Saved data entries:
(** With room for a block, the child goes on when the queue is empty. *)
Lemma child_goes_on file s :
  (RESP_MSG_SIZE ≤ msgmax)%nat → (RESP_MSG_SIZE ≤ qbytes)%nat → f_inv file s → f_queue s = Some [] →
  (∃ s', transfer_move s s') ∨ f_server s = VOver.
Proof.
  intros Hmax Hqb (sent & Hs & _) Hempty. pose proof RESP_MSG_SIZE_pos as Hpos.
  assert (∀ m pc, (length m.2 ≤ RESP_MSG_SIZE)%nat → ∃ s', put_msg m pc s = Some s') as Hput.
  { intros m pc Hm. rw /put_msg Hempty /=.
    assert (has_room m [] = true) as ->; [|by eexists]. rw /has_room. cbn [msg_bytes fmap list_fmap sum_list length].
    rw !(proj2 (Nat.leb_le _ _)) //; lia. }
  rw /server_ok in Hs. destruct (f_server s) as [| | |d| |] eqn:Hpc; [..|by right]; left.
  - eexists. apply (move_server 0). by rw /serve_move Hpc.
  - destruct (Hput refusal VOver) as [s' E]; [by apply Nat.leb_le; vm_compute|].
    exists s'. apply (move_server 0). by rw /serve_move Hpc.
  - assert (∃ rest, f_file s = Some rest) as [rest Hf].
    { destruct file; [destruct Hs as (_ & _ & rest & _ & Hf & _); by exists rest|].
      destruct Hs as (_ & H & _). by destruct H as [?|[?|?]]. }
    destruct rest as [|x rest]; eexists; apply (move_server 0); by rw /serve_move Hpc Hf.
  - assert (block d) as [_ Hd].
    { destruct file; [destruct Hs as (_ & _ & _ & _ & _ & _ & _ & _ & Hd & _); by apply Hd|].
      destruct Hs as (_ & H & _). by destruct H as [?|[?|?]]. }
    destruct (Hput (RESP_MT_DATA, d) VRead Hd) as [s' E]. exists s'. apply (move_server 0). by rw /serve_move Hpc.
  - destruct (Hput end_msg VOver) as [s' E]; [apply Nat.le_0_l|].
    exists s'. apply (move_server 0). by rw /serve_move Hpc.
Qed.

(** A client that has received all that a child without failures sent is not waiting for more. *)
Lemma all_received file s :
  f_inv file s → f_lost s = false → f_server s = VOver → f_queue s = Some [] →
  f_got s = [refusal] ∨ ∃ l, f_got s = l ++ [end_msg].
Proof.
  intros (sent & Hs & _ & Hq) Hlost Ev Hempty. rw Hempty app_nil_r in Hq. subst sent.
  rw /server_ok in Hs. destruct file as [c|].
  - destruct Hs as (blocks & tl & rest & E & _ & _ & _ & Ht & _). rw Ev Hlost /= in Ht.
    right. exists (data <$> blocks). rw E. by destruct Ht as [->|[? _]].
  - destruct Hs as (_ & _ & Ht). rw Ev Hlost /= in Ht. left. by destruct Ht as [->|[? _]].
Qed.

(** When the client has exited, so has the child. *)
Lemma over_together file s n : f_inv file s → f_client s = COver n → f_server s = VOver.
Proof.
  intros (sent & Hs & Hc & Hq) Hpc. rw /client_ok Hpc in Hc.
  assert (f_got s `prefix_of` sent) as Hpre by (destruct (f_queue s); [rw Hq; by eexists|done]).
  destruct Hc as [(_ & (l & m & Hg & H1 & H2) & _)|(_ & d & Hg & _)].
  - by destruct (client_saw_end file s sent l m Hs Hpre Hg H1 H2) as (? & ? & _ & _ & _ & _ & ?).
  - destruct Hpre as [r Er]. rw Hg in Er. pose proof (sent_shape _ _ _ Hs) as (_ & Hf & _).
    destruct (Hf (RESP_MT_FAILURE, d)) as [Es _]; [rw Er; set_solver|done|].
    rw /server_ok Es in Hs. destruct file as [c|].
    + destruct Hs as ([|b blocks] & tl & rest & E & _ & _ & _ & Ht & _); [|done]. cbn in E. subst tl.
      rw /tail_of in Ht. destruct (f_server s); try done.
    + destruct Hs as (_ & _ & Ht). rw /tail_of in Ht. by destruct (f_server s).
Qed.

(** With room for one block in an empty queue, somebody can go on. *)
Lemma transfer_progress file s :
  (RESP_MSG_SIZE ≤ msgmax)%nat → (RESP_MSG_SIZE ≤ qbytes)%nat →
  f_inv file s → f_lost s = false → f_client s ≠ CDied → transfer_over s ∨ ∃ s', transfer_move s s'.
Proof.
  intros Hmax Hqb Hinv Hlost Hdied. pose proof Hinv as (sent & _ & Hc & _).
  assert (∀ s', client_move s = Some s' → ∃ s', transfer_move s s') as Hcl
    by (intros s' H; exists s'; exact (move_client _ _ H)).
  rw /client_ok in Hc. destruct (f_client s) as [|t tot n|tot n|n| |] eqn:Hpc; try done.
  - right. destruct Hc as (Hg & _ & [[|m l] El]).
    + destruct (child_goes_on file s Hmax Hqb Hinv El) as [?|Ev]; [done|].
      destruct (all_received file s Hinv Hlost Ev El) as [E|[l E]]; rw Hg in E; [done|by destruct l].
    + destruct (client_receives file s m l Hinv El) as [s' E]; [by left|exact (Hcl _ E)].
  - right. eapply Hcl. by rw /client_move Hpc.
  - right. destruct Hc as (Hg & Hd & _ & _ & _ & [[|m l] El]).
    + destruct (child_goes_on file s Hmax Hqb Hinv El) as [?|Ev]; [done|]. exfalso.
      destruct (all_received file s Hinv Hlost Ev El) as [E|[l E]]; rw E in Hd.
      * by apply Forall_cons in Hd as [? _].
      * by apply Forall_app in Hd as [_ [? _]%Forall_cons].
    + destruct (client_receives file s m l Hinv El) as [s' E]; [right; by exists tot, n|exact (Hcl _ E)].
  - left. split; [exact (over_together file s n Hinv Hpc)|by exists n].
Qed.

(** ** Termination *)

(** The calls still to be made, at most. *)
Definition server_work (pc : server_pc) : nat :=
  match pc with VOpen => 5 | VRefuse => 3 | VRead => 4 | VSend _ => 7 | VEnd => 3 | VOver => 0 end.
Definition client_work (pc : client_pc) : nat :=
  match pc with CFirst => 2 | CTest _ _ _ => 2 | CNext _ _ => 1 | _ => 0 end.
Definition transfer_work (s : transfer) : nat :=
  5 * length (default [] (f_file s)) + server_work (f_server s) + 2 * length (default [] (f_queue s)) +
  client_work (f_client s).

Lemma put_msg_work m pc s s' :
  put_msg m pc s = Some s' → (server_work pc + 2 < server_work (f_server s))%nat →
  (transfer_work s' < transfer_work s)%nat.
Proof.
  intros (l & El & ->)%put_msg_inv H. rw /transfer_work /= El /= length_app /=. lia.
Qed.

Lemma transfer_step_work s s' : transfer_step s s' → (transfer_work s' < transfer_work s)%nat.
Proof.
  intros [s1 s2 [n s3 s4 H|s3 s4 H]|s1 s2 H|s1 s2 H]; move: H.
  - rw /serve_move. destruct (f_server s3) as [| | |d| |] eqn:Hpc; try (by intros H; eapply put_msg_work; [exact H|rw Hpc /=; lia]).
    + intros [= <-]. rw /transfer_work /= Hpc. destruct (f_file s3); cbn; lia.
    + destruct (f_file s3) as [[|x c]|] eqn:Hf; [..|done]; intros [= <-]; rw /transfer_work /= Hpc ?Hf /=; [lia|].
      rw -/(length (drop _ (x :: c))) length_drop. cbn [length]. lia.
    + done.
  - rw /client_move. destruct (f_client s3) as [|t tot n|tot n| | |] eqn:Hpc; try done.
    + destruct (take_msg s3) as [[[t d] s5]|] eqn:E; [|done]. apply take_msg_inv in E as (l & El & ->). cbn.
      case_match; [case_match|]; intros [= <-]; rw /transfer_work /= Hpc El /=; lia.
    + intros [= <-]. case_match; rw /transfer_work /= Hpc /=; lia.
    + destruct (take_msg s3) as [[[t d] s5]|] eqn:E; [|done]. apply take_msg_inv in E as (l & El & ->). cbn.
      intros [= <-]. rw /transfer_work /= Hpc El /=. lia.
  - rw /serve_fail. destruct (f_server s1) eqn:Hpc; try done; intros [= <-]; rw /transfer_work /= Hpc /=; lia.
  - rw /client_fail. destruct (f_client s1) eqn:Hpc; try done; intros [= <-]; rw /transfer_work /= Hpc /=; lia.
Qed.

(** C33: The child and the client beside each other, in every interleaving and whichever calls fail.
    A client that exits successfully has received blocks of the file, in order and from its start, and an end message, and prints
    how many bytes and messages they were; if no call of the child failed, that is the whole
    file.  A client that exits with a failure has printed the refusal, because the file
    could not be opened; it never reads outside a message.  Every step brings the end
    nearer, and with no failing call and queues that have room for one block, they go on
    until both have ended. *)
Theorem file_transfer file s :
  rtc transfer_step (transfer_start file) s →
  (f_client s = COver EXIT_SUCCESS → ∃ c blocks, file = Some c ∧
     f_got s = (data <$> blocks) ++ [end_msg] ∧ concat blocks `prefix_of` c ∧
     (f_lost s = false → concat blocks = c) ∧
     f_out s = received_line (strlen (concat blocks)) (to_int (Z.of_nat (length blocks) + 1))) ∧
  (f_client s = COver EXIT_FAILURE → file = None ∧ f_out s = cs "Couldn't open" ++ [NL]) ∧
  f_client s ≠ CCrashed ∧
  (∀ s', transfer_step s s' → (transfer_work s' < transfer_work s)%nat) ∧
  ((RESP_MSG_SIZE ≤ msgmax)%nat → (RESP_MSG_SIZE ≤ qbytes)%nat → f_lost s = false → f_client s ≠ CDied →
     transfer_over s ∨ ∃ s', transfer_move s s').
Proof.
  intros Hinv%transfer_reach. pose proof Hinv as (sent & Hs & Hc & Hq).
  assert (f_got s `prefix_of` sent) as Hpre by (destruct (f_queue s); [rw Hq; by eexists|done]).
  rw /client_ok in Hc. split_and!.
  - intros E. rw E in Hc. destruct Hc as [(_ & (l & m & Hg & H1 & H2) & Ho)|[? _]]; [|done].
    destruct (client_saw_end file s sent l m Hs Hpre Hg H1 H2) as (c & blocks & Hf & Eg & Hp & Hl & _).
    exists c, blocks. split_and!; try done. rw Ho Eg total_blocks length_app length_fmap Nat2Z.inj_add. done.
  - intros E. rw E in Hc. destruct Hc as [[? _]|(_ & d & Hg & Ho)]; [done|].
    destruct Hpre as [r Er]. rw Hg in Er. pose proof (sent_shape _ _ _ Hs) as (_ & Hf & _).
    destruct (Hf (RESP_MT_FAILURE, d)) as [Es Ed]; [rw Er; set_solver|done|]. injection Ed as ->.
    split; [|by rw Ho]. rw /server_ok Es in Hs. destruct file as [c|]; [|done].
    destruct Hs as ([|b blocks] & tl & rest & Et & _ & _ & _ & Ht & _); [|done]. cbn in Et. subst tl.
    rw /tail_of in Ht. by destruct (f_server s); try done; destruct Ht as [?|[_ ?]].
  - intros E. by rw E in Hc.
  - by intros s'; apply transfer_step_work.
  - intros H1 H2. exact (transfer_progress file s H1 H2 Hinv).
Qed.
End moves.

(** ** Runs *)

(** A schedule: the child, with the number of bytes a read gives, or the client. *)
Inductive actor := Child (n : nat) | Client | ChildFails.
Definition transfer_act (msgmax qbytes : nat) (a : actor) (s : transfer) : option transfer :=
  match a with Child n => serve_move msgmax qbytes n s | Client => client_move s | ChildFails => serve_fail s end.
Definition transfer_run (msgmax qbytes : nat) (l : list actor) (s : transfer) : option transfer :=
  foldl (λ o a, s ← o ; transfer_act msgmax qbytes a s) (Some s) l.

Lemma transfer_run_reach msgmax qbytes l s s' :
  transfer_run msgmax qbytes l s = Some s' → rtc (transfer_step msgmax qbytes) s s'.
Proof.
  rw /transfer_run. elim/rev_ind: l s' => [|a l IH] s'; [intros [= ->]; constructor|]. rw foldl_app /=.
  destruct (foldl _ _ l) as [s1|]; [|done]. cbn. intros H. eapply rtc_r; [by apply IH|].
  destruct a as [n| |]; cbn in H.
  - by apply step_move, (move_server _ _ n).
  - by apply step_move, move_client.
  - by apply step_serve_fail.
Qed.

Definition nine : list ascii := cs "some text".
(** Blocks of four bytes, which the client takes from time to time. *)
Definition four_at_a_time : list actor :=
  [Child 0; Child 4; Child 0; Child 4; Client; Child 0; Child 4; Client; Child 0; Client; Client; Child 0; Child 0;
   Client; Client; Client; Client].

## EXERCISE
Copy whichever lines of the records above contain the word "from".

## FINISHED TASK
    A client that exits successfully has received blocks of the file, in order and from its start, and an end message, and prints
(** Blocks of four bytes, which the client takes from time to time. *)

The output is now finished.